Задача состояла в том, чтобы вернуть Россию на путь традиционного национального развития, очистить страну от иностранного и иноверного влияния, возродить значение церкви и религии в общественной и частной жизни, заставить власть считаться с интересами коренного населения. Предполагалась масштабная война, и булавинцы собрали в свои ряды не только донских казаков и новопришлых беглых из центральных областей страны, но запорожцев и даже кочевые башкирские орды. Булавин пересылался письмами с турецким султаном, ища с ним союза в борьбе с Москвой.

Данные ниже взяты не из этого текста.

(* ===== verification/Either.v ===== *)
(** [base/either.h] and [base/maybe.h]: the two-sided result and the optional
    value every other component reports its errors with, with the folding,
    mapping and joining combinators and the equations the clients rewrite
    with.  [Left] is the error side.  At the end the storage of the union. *)
From S2P Require Import Prelude.

(** source/base/either.h:11-20 [Either] *)
Inductive Either (L R : Type) : Type :=
| Left (l : L)
| Right (r : R).
Arguments Left {L R} l.
Arguments Right {L R} r.

#[export] Instance Either_eq_dec `{EqDecision L, EqDecision R} : EqDecision (Either L R).
Proof. solve_decision. Defined.

Section EitherOps.
  Context {L R : Type}.

(** source/base/either.h:203-206 [Either::IsLeft] *)
Definition IsLeft (e : Either L R) : bool :=
  match e with Left _ => true | Right _ => false end.

(** source/base/either.h:208-211 [Either::IsRight] *)
Definition IsRight (e : Either L R) : bool := negb (IsLeft e).

(** The accessors assert the side. *)
(** source/base/either.h:213-223 [Either::Left] *)
Definition EitherLeft (e : Either L R) : option L :=
  if IsLeft e then match e with Left l => Some l | Right _ => None end else None.

(** source/base/either.h:225-235 [Either::Right] *)
Definition EitherRight (e : Either L R) : option R :=
  if IsRight e then match e with Left _ => None | Right r => Some r end else None.

(** source/base/either.h:237-262 [Either::LeftOrDefault] *)
Definition LeftOrDefault (e : Either L R) (default_value : L) : L :=
  match e with Left l => l | Right _ => default_value end.

(** source/base/either.h:264-289 [Either::RightOrDefault] *)
Definition RightOrDefault (e : Either L R) (default_value : R) : R :=
  match e with Left _ => default_value | Right r => r end.

(** source/base/either.h:304-315 [Either::Fold] *)
Definition Fold {A} (e : Either L R) (left_func : L -> A) (right_func : R -> A) : A :=
  match e with Left l => left_func l | Right r => right_func r end.

(** source/base/either.h:317-325 [Either::FoldLeft] *)
Definition FoldLeft (e : Either L R) (fold_func : L -> R) : R :=
  match e with Left l => fold_func l | Right r => r end.

(** source/base/either.h:327-335 [Either::FoldRight] *)
Definition FoldRight (e : Either L R) (fold_func : R -> L) : L :=
  match e with Left l => l | Right r => fold_func r end.

(** source/base/either.h:337-345 [Either::MapLeft] *)
Definition MapLeft {L'} (e : Either L R) (left_func : L -> L') : Either L' R :=
  match e with Left l => Left (left_func l) | Right r => Right r end.

(** source/base/either.h:347-355 [Either::MapRight] *)
Definition MapRight {R'} (e : Either L R) (right_func : R -> R') : Either L R' :=
  match e with Left l => Left l | Right r => Right (right_func r) end.
End EitherOps.

(** source/base/either.h:357-364 [Either::JoinLeft] *)
Definition JoinLeft {L R} (e : Either (Either L R) R) : Either L R :=
  match e with Left l => l | Right r => Right r end.

(** source/base/either.h:366-373 [Either::JoinRight] *)
Definition JoinRight {L R} (e : Either L (Either L R)) : Either L R :=
  match e with Left l => Left l | Right r => r end.

(** * [Maybe] *)

(** source/base/maybe.h:119-122 [Maybe::HasValue] *)
Definition HasValue {A} (m : option A) : bool :=
  match m with Some _ => true | None => false end.

(** source/base/maybe.h:124-127 [Maybe::operator bool] *)
Definition MaybeBool {A} (m : option A) : bool := HasValue m.

(** Both pairs of accessors assert that there is a value. *)
(** source/base/maybe.h:129-151 [Maybe::Value, Maybe::Get] *)
Definition MaybeGet {A} (m : option A) : option A := if HasValue m then m else None.

(** source/base/maybe.h:153-178 [Maybe::GetOrDefault] *)
Definition GetOrDefault {A} (m : option A) (default_value : A) : A :=
  match m with Some v => v | None => default_value end.

(** source/base/maybe.h:180-188 [Maybe::Fold] *)
Definition MaybeFold {A} (m : option A) (fold_func : unit -> A) : A :=
  match m with Some v => v | None => fold_func tt end.

(** source/base/maybe.h:190-199 [Maybe::Map] *)
Definition MaybeMap {A B} (m : option A) (map_func : A -> B) : option B :=
  match m with Some v => Some (map_func v) | None => None end.

(** * Equations *)

Section EitherLaws.
  Context {L R : Type}.
  Implicit Types e : Either L R.

Lemma IsRight_spec e : IsRight e = true <-> exists r, e = Right r.
  Proof. destruct e; naive_solver. Qed.

(** An accessor fails no assertion exactly on its side. *)
Lemma accessors_spec e : (is_Some (EitherLeft e) <-> IsLeft e = true) /\ (is_Some (EitherRight e) <-> IsRight e = true).
  Proof. destruct e; cbn; split; split; try done; intros [? ?]; done. Qed.

Lemma MapRight_MapRight {A B} e (f : R -> A) (g : A -> B) :
    MapRight (MapRight e f) g = MapRight e (fun r => g (f r)).
  Proof. by destruct e. Qed.

Lemma MapLeft_Right {L'} e (f : L -> L') r : MapLeft e f = Right r <-> e = Right r.
  Proof. destruct e; naive_solver. Qed.

Lemma IsRight_MapLeft {L'} e (f : L -> L') : IsRight (MapLeft e f) = IsRight e.
  Proof. by destruct e. Qed.

  (** The chain [read().MapRight(write).JoinRight()] of the stream clients:
      right exactly when both steps are. *)
Lemma JoinRight_MapRight_Right {A} (e : Either L A) (f : A -> Either L R) r :
    JoinRight (MapRight e f) = Right r <-> exists a, e = Right a /\ f a = Right r.
  Proof. destruct e; naive_solver. Qed.

End EitherLaws.

#[export] Hint Rewrite @MapLeft_Right @IsRight_MapLeft @JoinRight_MapRight_Right : xynq_rw.

(** * The storage of an [Either]

    The object is a union with a flag.  Which member lives in it is what was
    constructed in it last; reading, assigning to or destroying a member that
    does not live there is undefined, [None].  Values are those of the types,
    whose own copies and moves are theirs. *)

Section UnionStorage.
  Context {L R : Type}.

(** The member that lives. *)
Inductive Member := MemberNone | MemberLeft (left_ : L) | MemberRight (right_ : R).

(** source/base/either.h:13-20 [Either] *)
Record EitherObject := MkEitherObject { member : Member; is_left_ : bool }.

(** The read of the member the flag says. *)
Definition read_either (o : EitherObject) : option (Either L R) :=
  match is_left_ o, member o with
  | true, MemberLeft l => Some (Left l)
  | false, MemberRight r => Some (Right r)
  | _, _ => None
  end.

(** source/base/either.h:145-167 [Either] *)
Definition EitherOfValue (v : Either L R) : EitherObject :=
  match v with Left l => MkEitherObject (MemberLeft l) true | Right r => MkEitherObject (MemberRight r) false end.

(** source/base/either.h:123-132 [Either] *)
Definition EitherCopy (rhs : EitherObject) : option EitherObject :=
  match is_left_ rhs, member rhs with
  | true, MemberLeft l => Some (MkEitherObject (MemberLeft l) (is_left_ rhs))
  | false, MemberRight r => Some (MkEitherObject (MemberRight r) (is_left_ rhs))
  | _, _ => None
  end.

(** source/base/either.h:169-177 [Either] *)
Definition EitherDestroy (o : EitherObject) : option Member :=
  match is_left_ o, member o with
  | true, MemberLeft _ | false, MemberRight _ => Some MemberNone
  | _, _ => None
  end.

(** The flag is taken over before the member is assigned to. *)
(** source/base/either.h:179-189 [operator=] *)
Definition EitherAssign (o rhs : EitherObject) : option EitherObject :=
  match is_left_ rhs, member o, member rhs with
  | true, MemberLeft _, MemberLeft l => Some (MkEitherObject (MemberLeft l) true)
  | false, MemberRight _, MemberRight r => Some (MkEitherObject (MemberRight r) false)
  | _, _, _ => None
  end.

(** What a move leaves behind is the types' affair; it is alive. *)
Context (left_behind_l : L -> L) (left_behind_r : R -> R).

Definition left_behind (o : EitherObject) : EitherObject :=
  MkEitherObject
    match member o with
    | MemberLeft l => MemberLeft (left_behind_l l)
    | MemberRight r => MemberRight (left_behind_r r)
    | MemberNone => MemberNone
    end (is_left_ o).

(** source/base/either.h:134-143 [Either] *)
Definition EitherMove (rhs : EitherObject) : option (EitherObject * EitherObject) :=
  option_map (fun o => (o, left_behind rhs)) (EitherCopy rhs).

(** source/base/either.h:191-201 [operator=] *)
Definition EitherMoveAssign (o rhs : EitherObject) : option (EitherObject * EitherObject) :=
  option_map (fun o => (o, left_behind rhs)) (EitherAssign o rhs).

(** The flag says which member lives. *)
Definition either_alive (o : EitherObject) : Prop := is_Some (read_either o).

(** Construction, copies, moves and destruction respect the lifetimes of the
    members, also of what was moved from; an assignment does exactly between
    objects on the same side. *)
Lemma either_storage_spec (v w : Either L R) :
  read_either (EitherOfValue v) = Some v /\
  EitherCopy (EitherOfValue v) = Some (EitherOfValue v) /\
  (exists rest, EitherMove (EitherOfValue v) = Some (EitherOfValue v, rest) /\ either_alive rest /\ EitherDestroy rest = Some MemberNone) /\
  EitherDestroy (EitherOfValue v) = Some MemberNone /\
  EitherAssign (EitherOfValue v) (EitherOfValue w) = (if Bool.eqb (IsLeft v) (IsLeft w) then Some (EitherOfValue w) else None) /\
  (is_Some (EitherMoveAssign (EitherOfValue v) (EitherOfValue w)) <-> IsLeft v = IsLeft w).
Proof.
  unfold either_alive.
  assert (Hmv : exists rest, EitherMove (EitherOfValue v) = Some (EitherOfValue v, rest) /\ is_Some (read_either rest) /\
    EitherDestroy rest = Some MemberNone) by (destruct v; (eexists; split; [done|]); split; by try eexists).
  split; [by destruct v|]. split; [by destruct v|]. split; [exact Hmv|]. split; [by destruct v|]. split; [by destruct v, w|].
  destruct v, w; cbn; split; try done; by intros [? ?].
Qed.
End UnionStorage.

(** * The storage of a [Maybe]

    Like that of an [Either], with a flag that never changes. *)

Section MaybeStorage.
  Context {A : Type} (left_behind : A -> A).

(** [value_] is the value if one lives in the union. *)
(** source/base/maybe.h:12-20 [Maybe] *)
Record MaybeObject := MkMaybe { value_ : option A; has_value_ : bool }.

(** source/base/maybe.h:66-69 [Maybe] *)
Definition MaybeNew : MaybeObject := MkMaybe None false.

(** source/base/maybe.h:89-99 [Maybe] *)
Definition MaybeOfValue (value : A) : MaybeObject := MkMaybe (Some value) true.

(** source/base/maybe.h:71-78 [Maybe] *)
Definition MaybeCopy (rhs : MaybeObject) : option MaybeObject :=
  if has_value_ rhs then option_map (fun v => MkMaybe (Some v) (has_value_ rhs)) (value_ rhs)
  else Some (MkMaybe None (has_value_ rhs)).

(** The other one keeps its flag and a value. *)
(** source/base/maybe.h:80-87 [Maybe] *)
Definition MaybeMove (rhs : MaybeObject) : option (MaybeObject * MaybeObject) :=
  option_map (fun m => (m, MkMaybe (option_map left_behind (value_ rhs)) (has_value_ rhs))) (MaybeCopy rhs).

(** source/base/maybe.h:101-106 [Maybe] *)
Definition MaybeDestroy (m : MaybeObject) : option (option A) :=
  if has_value_ m then option_map (fun _ => None) (value_ m) else Some (value_ m).

Definition MaybeObject_of (m : option A) : MaybeObject :=
  match m with Some v => MaybeOfValue v | None => MaybeNew end.

(** A value lives in it exactly if the flag says so. *)
Definition maybe_alive (m : MaybeObject) : Prop := has_value_ m = true <-> is_Some (value_ m).

(** No operation touches a value that is not there, and a destroyed object
    leaves none. *)
Lemma maybe_storage_spec (m : option A) :
  maybe_alive (MaybeObject_of m) /\ value_ (MaybeObject_of m) = m /\
  MaybeCopy (MaybeObject_of m) = Some (MaybeObject_of m) /\
  (exists rest, MaybeMove (MaybeObject_of m) = Some (MaybeObject_of m, rest) /\ maybe_alive rest /\ MaybeDestroy rest = Some None) /\
  MaybeDestroy (MaybeObject_of m) = Some None.
Proof.
  unfold maybe_alive. destruct m as [v|]; cbn.
  - split; [by split|]. split; [done|]. split; [done|]. split; [|done]. eexists. split; [done|]. by split.
  - split; [split; [done|by intros []]|]. split; [done|]. split; [done|]. split; [|done]. eexists. split; [done|].
    split; [split; [done|by intros []]|done].
Qed.
End MaybeStorage.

Не было никакого сомнения в том, что если войску восставших удастся войти в русские области, к нему присоединятся множество добровольцев, как было в эпоху ополчения Минина и Пожарского, освободившего древнюю столицу от иноверцев. Булавин рассылал повсюду грамоты: «За дом Пресвятыя Богородицы и за истинную веру християнскую… также сыну за отца, брату за брата и другу за друга стать и умереть заодно. Ибо зло на нас помышляют, жгут и казнят напрасно, и злыя бояра и немцы вводят в нас еллинскую веру и от истинной християнской веры отвратили!»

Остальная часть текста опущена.